Photo credit: Inhabitat.com
If you’ve got a spare building plot, Italy shows what tree-mendous things can be done with a few potted plants and some imagination.
The Bosco Verticale, the world’s first “vertical forest”, is a new development that combines agriculture and residential property to create two giant towers with enough green energy to help Milan’s polluted skyline.
The 27-storey blocks (there are two of them) has 900 trees alongside the apartments, and will use its skyscraping foliage to offer residents shade from the sun, shelter from the traffic noise, and a self-sufficient energy supply. Feeding off sunlight, wind and also the residents’ waste water, the trees are a major step towards green housing as heating will be controlled naturally.
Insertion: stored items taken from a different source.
(* ===== verification/RequestTimer.v ===== *)
(** * Request timers

    [service/p2p/requesttimer.go]: the heights of the blocks a node has asked for,
    with the peer it asked and the time to ask another.  The nodes use it to ask
    for a block once at a time. *)

From stdpp Require Import base gmap list strings.
From Stdlib Require Import ZArith Lia.
From S2P Require Import Prelude.

(** ** The code *)

Record requestTimerItem := mkTimerItem { ti_Height : Z; ti_ExpiredAt : Z; ti_Value : bytes }.

Record RequestTimer := mkTimer {
  timerMap : gmap Z requestTimerItem;
  valueMap : gmap bytes (gset Z)
}.

Definition NewRequestTimer : RequestTimer := mkTimer ∅ ∅.

Definition timer_Exist (rm : RequestTimer) (height : Z) : bool := bool_decide (is_Some (timerMap rm !! height)).

(** [Add] at the time [now]. *)
Definition timer_Add (now : Z) (rm : RequestTimer) (height t : Z) (value : bytes) : RequestTimer :=
  let heightMap := default ∅ (valueMap rm !! value) in
  mkTimer (<[height := mkTimerItem height (u64 (now + t)) value]> (timerMap rm))
    (<[value := {[height]} ∪ heightMap]> (valueMap rm)).

Definition RemovesByValue (rm : RequestTimer) (value : bytes) : RequestTimer :=
  let heightMap := default ∅ (valueMap rm !! value) in
  mkTimer (filter (fun kv => kv.1 ∉ heightMap) (timerMap rm)) (delete value (valueMap rm)).

(** The body of the loop of [Run] for one expired item. *)
Definition forget_value (vm : gmap bytes (gset Z)) (v : requestTimerItem) : gmap bytes (gset Z) :=
  let heightMap := default ∅ (vm !! ti_Value v) ∖ {[ti_Height v]} in
  if bool_decide (heightMap = ∅) then delete (ti_Value v) vm
  else match vm !! ti_Value v with Some _ => <[ti_Value v := heightMap]> vm | None => vm end.

(** One turn of [Run] at the time [now]: the items that expired, for the handler,
    and the timer without them. *)
Definition timer_Run (now : Z) (rm : RequestTimer) : list requestTimerItem * RequestTimer :=
  let expired := snd <$> map_to_list (filter (fun kv => ti_ExpiredAt kv.2 <= now) (timerMap rm)) in
  let remainMap := filter (fun kv => now < ti_ExpiredAt kv.2) (timerMap rm) in
  (expired, mkTimer remainMap (foldl forget_value (valueMap rm) expired)).

(** ** What it does *)

Lemma timer_Exist_Add now rm h t value h' :
  timer_Exist (timer_Add now rm h t value) h' = bool_decide (h' = h) || timer_Exist rm h'.
Proof.
  unfold timer_Exist, timer_Add. cbn [timerMap]. destruct (decide (h' = h)) as [->|Hne].
  - rewrite lookup_insert_eq, !bool_decide_true by eauto. done.
  - rewrite lookup_insert_ne, (bool_decide_false (h' = h)) by done. done.
Qed.

(** After a turn a height is still waited for exactly when its time has not come. *)
Lemma timer_Exist_Run now rm h :
  timer_Exist (timer_Run now rm).2 h = match timerMap rm !! h with Some v => now <? ti_ExpiredAt v | None => false end.
Proof.
  unfold timer_Exist, timer_Run. cbn [timerMap snd]. destruct (timerMap rm !! h) as [v|] eqn:E.
  - destruct (now <? ti_ExpiredAt v) eqn:El; bool_to_prop.
    + apply bool_decide_true. exists v. by apply map_lookup_filter_Some.
    + apply bool_decide_false. intros [w Hw]. apply map_lookup_filter_Some in Hw as [Hw Hlt]. cbn in Hlt.
      rewrite E in Hw. injection Hw as ->. lia.
  - apply bool_decide_false. intros [w Hw]. apply map_lookup_filter_Some in Hw as [Hw _]. congruence.
Qed.

(** A height asked of a second peer is forgotten with the first one: its number
    stays in the first peer's set. *)
Lemma RemovesByValue_forgets_another (now : Z) (rm : RequestTimer) (h t1 t2 : Z) (a b : bytes) : a <> b ->
  timer_Exist (RemovesByValue (timer_Add now (timer_Add now rm h t1 a) h t2 b) a) h = false.
Proof.
  intros Hab. unfold timer_Exist, RemovesByValue, timer_Add. cbn [timerMap valueMap].
  rewrite (lookup_insert_ne _ b a) by done. rewrite lookup_insert_eq. cbn [default from_option].
  apply bool_decide_false. intros [w Hw]. apply map_lookup_filter_Some in Hw as [_ Hn]. apply Hn. set_solver.
Qed.
Definition handleBlockGenRequest (sender : PublicHash) (msg : BlockGenRequestMessage) : obM unit :=
  let v := qm_BlockGenRequest msg in
  check_sender sender (marshal_hash v) (qm_Signature msg) ;;;
  let! b := block_round (gr_TargetHeight v) in
  check_round sender (negb (bool_decide (sender = myPublicHash))) (gr_ChainID v) (gr_LastHash v)
    (gr_TargetHeight v) (gr_TimeoutCount v) (gr_Formulator v) (gr_FormulatorPublicHash v) ;;;
  answer_with_block sender b.

(** *** [BlockGenMessage] *)

(** The block of the formulator of the round, on the chain as it is. *)
Definition check_block (o : option RoundVoteAck) (wait : option (BlockGenMessage Tx)) (msg : BlockGenMessage Tx) : obM Cx :=
  let h := b_Header (gm_Block msg) in
  let! TimeoutCount := lift (DecodeConsensusData cUint32 (h_ConsensusData h)) in
  let! t := rt in
  let! Top := lift (TopRank t TimeoutCount) in
  guard (bool_decide (h_Generator h = r_Address Top)) ErrInvalidVote ;;;
  let! a := deref o in
  guard (bool_decide (h_Generator h = ra_Formulator a)) ErrInvalidVote ;;;
  let bh := header_hash h in
  match wait with
  | Some w => guard (bool_decide (bh = header_hash (b_Header (gm_Block w)))) ErrFoundForkedBlockGen
  | None => ret tt
  end ;;;
  let! pubkey := lift (recover bh (gm_GeneratorSignature msg)) in
  let Signer := NewPublicHash pubkey in
  guard (bool_decide (Signer = r_PublicHash Top)) ErrInvalidTopSignature ;;;
  guard (bool_decide (Signer = ra_FormulatorPublicHash a)) ErrInvalidVote ;;;
  let! c := get_chain id in
  lift (ct_ValidateHeader c h) ;;;
  let! t := now in
  guard (negb (u64 (u64 t + 10 * Second) <? h_Timestamp h)) ErrInvalidVote ;;;
  let! ctx := lift (ct_ExecuteBlockOnContext c (gm_Block msg)) in
  guard (bool_decide (h_ContextHash h = ct_ContextHash ctx)) ErrInvalidContextHash ;;;
  ret ctx.

Definition handleBlockGen (msg : BlockGenMessage Tx) (raw : bytes) : obM unit :=
  let h := b_Header (gm_Block msg) in
  let! b := block_round (h_Height h) in
  match BlockGenMessage_ b with Some _ => fail ErrInvalidVote | None => ret tt end ;;;
  let! o := round_gets MinRoundVoteAck in
  match o with
  | Some a => when (bool_decide (ra_PublicHash a = myPublicHash) && negb (length raw =? 0)%nat) (send (SBroadcastRaw raw))
  | None => ret tt
  end ;;;
  let! th := round_gets vr_TargetHeight in
  (if negb (h_Height h =? th) then
     when (th <? h_Height h) (upd_block (h_Height h) (with_gen_wait (Some msg))) ;;; fail ErrInvalidVote
   else ret tt) ;;;
  let! s := round_gets RoundState in
  (if negb (s =? BlockWaitState) then
     when (s <? BlockWaitState) (upd_block (h_Height h) (with_gen_wait (Some msg))) ;;; fail ErrInvalidVote
   else ret tt) ;;;
  let! ctx := check_block o (BlockGenMessageWait b) msg in
  upd_round (with_state BlockVoteState) ;;;
  upd_block (h_Height h) (with_gen (Some msg) (Some ctx)) ;;;
  ignore (sendBlockVote (Some msg)) ;;;
  for_each (range_of (BlockVoteMessageWaitMap b)) (fun kv => push (mkItem kv.1 (MBlockVote kv.2) [])).

(** *** [BlockVoteMessage] *)

(** The vote is for the block of this node, signed by its formulator and by the
    sender; the result is the hash of the header. *)
Definition check_block_vote (sender : PublicHash) (o : option RoundVoteAck) (gen : option (BlockGenMessage Tx)) (v : BlockVote) : obM Hash256 :=
  let h := bv_Header v in
  let! TimeoutCount := lift (DecodeConsensusData cUint32 (h_ConsensusData h)) in
  let! t := rt in
  let! Top := lift (TopRank t TimeoutCount) in
  guard (bool_decide (h_Generator h = r_Address Top)) ErrInvalidVote ;;;
  let bh := header_hash h in
  let! pubkey := lift (recover bh (bv_GeneratorSignature v)) in
  let Signer := NewPublicHash pubkey in
  guard (bool_decide (Signer = r_PublicHash Top)) ErrInvalidTopSignature ;;;
  let! a := deref o in
  guard (bool_decide (h_Generator h = ra_Formulator a)) ErrInvalidVote ;;;
  guard (bool_decide (Signer = ra_FormulatorPublicHash a)) ErrInvalidVote ;;;
  let! lh := get_chain cp_LastHash in
  guard (bool_decide (h_PrevHash h = lh)) ErrInvalidVote ;;;
  let! g := deref gen in
  guard (bool_decide (bh = header_hash (b_Header (gm_Block g)))) ErrInvalidVote ;;;
  let! c := get_chain id in
  lift (ct_ValidateHeader c h) ;;;
  let! pubkey := lift (recover (marshal_hash (mkBlockSign bh (bv_GeneratorSignature v))) (bv_ObserverSignature v)) in
  guard (bool_decide (sender = NewPublicHash pubkey)) ErrInvalidVote ;;;
  ret bh.

(** The block with the signatures of its formulator and of the voters. *)
Definition signed_block (g : BlockGenMessage Tx) (sigs : list Signature) : Block Tx :=
  let b := gm_Block g in
  mkBlock (b_Header b) (b_TransactionTypes b) (b_Transactions b) (b_TransactionSignatures b) (b_TransactionResults b)
    (gm_GeneratorSignature g :: sigs).

(** Whom the node tells about the new block: the formulator of the round and the
    next one, or the three after it. *)
Definition announce (a : RoundVoteAck) (h : Header) (bh : Hash256) (v : BlockVote) (sigs : list Signature) : obM unit :=
  let st := MStatus (mkStatusMessage (h_Version h) (h_Height h) bh) in
  let! adj := adjustFormulatorMap in
  let adj := delete (ra_Formulator a) adj in
  let! t := rt in
  let! NextTop := (if bool_decide (adj = ∅) then ret None else let! r := lift (TopRankInMap t adj) in ret (Some r.1)) in
  if bool_decide (ra_PublicHash a = myPublicHash) then
    let height := h_Height (bv_Header v) in
    sendMessage 0 (ra_Formulator a) (MBlockObSign (mkBlockObSignMessage height (mkBlockSign bh (bv_GeneratorSignature v)) sigs)) ;;;
    UpdateGuessHeight (ra_Formulator a) height ;;;
    match NextTop with
    | Some r => sendMessage 1 (r_Address r) st ;;; UpdateGuessHeight (r_Address r) height
    | None => ret tt
    end
  else
    let adj := match NextTop with Some r => delete (r_Address r) adj | None => adj end in
    if bool_decide (adj = ∅) then ret tt
    else match RanksInMap t adj 3 with
      | Ok ranks => for_each ranks (fun r => sendMessage 1 (r_Address r) st)
      | Err _ => ret tt
      | Panic w => throw w
      end.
Even Milan’s polluted air – full of soot and dirt and other unwanted particles – will be filtered by the branches and leaves on the balcony.
The project is designed by Stefano Boeri, who has conceived the development as a way to bring 10,000 square metres of woodland into the crowded city in a neatly compact form –if the apartments were unstacked and positioned individually around town, they would take up 50,000 square metres of land.
The towers are 110m and 76m tall and cost up to 1.2 million euros to live in, but as far as environmental architecture goes, it’s an impressive development. It’s no surprise that other cities, such as Barcelona are being inspired to start their own green skyscrapers, with Spain’s cultural centre on course to complete its “Stairscraper” in the next three years. Valencia is also planning to erect a similar project, although construction has not formally begun.
So if you’re keen to save the world or add a bit of colour to your home town, and you don’t know what to do with your building plot, Italy‘s example is worth following. After all, who doesn’t want to live in a giant tree house?